Stored data entries:

▽

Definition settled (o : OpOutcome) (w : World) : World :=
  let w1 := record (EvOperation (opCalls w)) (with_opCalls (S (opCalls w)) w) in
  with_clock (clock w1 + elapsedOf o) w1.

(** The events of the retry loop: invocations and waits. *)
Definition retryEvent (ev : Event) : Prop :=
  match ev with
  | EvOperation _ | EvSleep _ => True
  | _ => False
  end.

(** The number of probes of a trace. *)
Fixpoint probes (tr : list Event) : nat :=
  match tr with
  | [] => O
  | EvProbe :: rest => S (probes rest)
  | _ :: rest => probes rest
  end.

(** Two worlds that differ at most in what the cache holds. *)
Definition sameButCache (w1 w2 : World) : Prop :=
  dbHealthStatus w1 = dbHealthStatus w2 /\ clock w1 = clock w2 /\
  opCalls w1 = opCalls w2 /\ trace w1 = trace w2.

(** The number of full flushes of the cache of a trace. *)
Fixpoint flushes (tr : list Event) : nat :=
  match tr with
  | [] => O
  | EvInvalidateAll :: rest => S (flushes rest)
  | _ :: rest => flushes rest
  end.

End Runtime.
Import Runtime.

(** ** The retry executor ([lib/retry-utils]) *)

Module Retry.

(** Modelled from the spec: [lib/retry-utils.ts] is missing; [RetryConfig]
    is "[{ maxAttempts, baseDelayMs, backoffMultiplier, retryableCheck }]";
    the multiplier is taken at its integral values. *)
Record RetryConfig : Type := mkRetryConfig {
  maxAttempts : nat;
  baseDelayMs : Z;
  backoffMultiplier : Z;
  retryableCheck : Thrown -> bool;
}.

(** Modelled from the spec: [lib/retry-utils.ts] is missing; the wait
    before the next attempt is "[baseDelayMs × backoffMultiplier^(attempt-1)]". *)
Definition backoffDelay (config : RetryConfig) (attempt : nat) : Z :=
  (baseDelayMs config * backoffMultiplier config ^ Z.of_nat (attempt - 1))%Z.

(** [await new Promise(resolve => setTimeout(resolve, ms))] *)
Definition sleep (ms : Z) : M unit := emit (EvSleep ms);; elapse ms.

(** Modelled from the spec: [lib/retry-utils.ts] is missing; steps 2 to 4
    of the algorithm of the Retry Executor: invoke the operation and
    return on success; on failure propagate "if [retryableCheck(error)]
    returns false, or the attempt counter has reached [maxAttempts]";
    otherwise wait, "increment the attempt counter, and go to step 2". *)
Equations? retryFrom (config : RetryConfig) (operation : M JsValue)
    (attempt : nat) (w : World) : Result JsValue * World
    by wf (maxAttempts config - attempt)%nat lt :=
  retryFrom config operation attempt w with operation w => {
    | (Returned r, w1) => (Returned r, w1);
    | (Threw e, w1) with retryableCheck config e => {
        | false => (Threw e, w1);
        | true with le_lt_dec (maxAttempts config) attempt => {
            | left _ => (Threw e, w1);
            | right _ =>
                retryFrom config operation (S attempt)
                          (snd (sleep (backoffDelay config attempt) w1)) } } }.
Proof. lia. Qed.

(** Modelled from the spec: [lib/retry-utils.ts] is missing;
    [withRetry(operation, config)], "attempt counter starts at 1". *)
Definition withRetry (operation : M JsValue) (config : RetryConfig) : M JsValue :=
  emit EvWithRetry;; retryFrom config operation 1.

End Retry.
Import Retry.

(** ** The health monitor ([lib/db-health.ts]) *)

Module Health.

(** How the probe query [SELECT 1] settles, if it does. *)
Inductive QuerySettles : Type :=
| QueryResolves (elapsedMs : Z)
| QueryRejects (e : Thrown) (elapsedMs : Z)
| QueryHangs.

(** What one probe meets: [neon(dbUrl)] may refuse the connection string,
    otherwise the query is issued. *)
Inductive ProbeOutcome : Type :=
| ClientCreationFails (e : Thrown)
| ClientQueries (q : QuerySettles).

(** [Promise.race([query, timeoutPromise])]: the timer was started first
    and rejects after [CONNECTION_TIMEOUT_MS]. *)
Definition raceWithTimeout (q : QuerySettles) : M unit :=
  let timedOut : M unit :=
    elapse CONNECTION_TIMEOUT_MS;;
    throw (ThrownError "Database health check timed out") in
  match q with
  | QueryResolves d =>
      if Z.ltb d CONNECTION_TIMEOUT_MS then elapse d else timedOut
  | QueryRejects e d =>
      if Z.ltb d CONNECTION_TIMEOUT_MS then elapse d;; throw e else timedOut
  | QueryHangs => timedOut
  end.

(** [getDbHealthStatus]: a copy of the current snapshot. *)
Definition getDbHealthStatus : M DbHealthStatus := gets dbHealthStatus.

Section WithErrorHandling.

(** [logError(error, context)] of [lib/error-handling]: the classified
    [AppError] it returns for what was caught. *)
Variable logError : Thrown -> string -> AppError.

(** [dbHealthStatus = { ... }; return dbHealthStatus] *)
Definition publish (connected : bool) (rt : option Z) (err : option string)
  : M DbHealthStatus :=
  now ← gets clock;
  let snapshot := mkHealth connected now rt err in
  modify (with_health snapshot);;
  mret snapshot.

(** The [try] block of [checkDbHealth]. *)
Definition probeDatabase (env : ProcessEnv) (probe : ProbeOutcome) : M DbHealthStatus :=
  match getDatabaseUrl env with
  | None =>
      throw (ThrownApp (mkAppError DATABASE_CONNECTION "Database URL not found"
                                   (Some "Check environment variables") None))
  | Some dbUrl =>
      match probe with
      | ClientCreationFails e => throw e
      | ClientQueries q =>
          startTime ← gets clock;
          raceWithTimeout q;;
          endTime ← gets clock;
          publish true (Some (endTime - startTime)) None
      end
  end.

△

Please reproduce exactly the lines from the first one of the records above through the line containing "(** Two worlds", both included, and nothing else.

Definition settled (o : OpOutcome) (w : World) : World :=
  let w1 := record (EvOperation (opCalls w)) (with_opCalls (S (opCalls w)) w) in
  with_clock (clock w1 + elapsedOf o) w1.

(** The events of the retry loop: invocations and waits. *)
Definition retryEvent (ev : Event) : Prop :=
  match ev with
  | EvOperation _ | EvSleep _ => True
  | _ => False
  end.

(** The number of probes of a trace. *)
Fixpoint probes (tr : list Event) : nat :=
  match tr with
  | [] => O
  | EvProbe :: rest => S (probes rest)
  | _ :: rest => probes rest
  end.

(** Two worlds that differ at most in what the cache holds. *)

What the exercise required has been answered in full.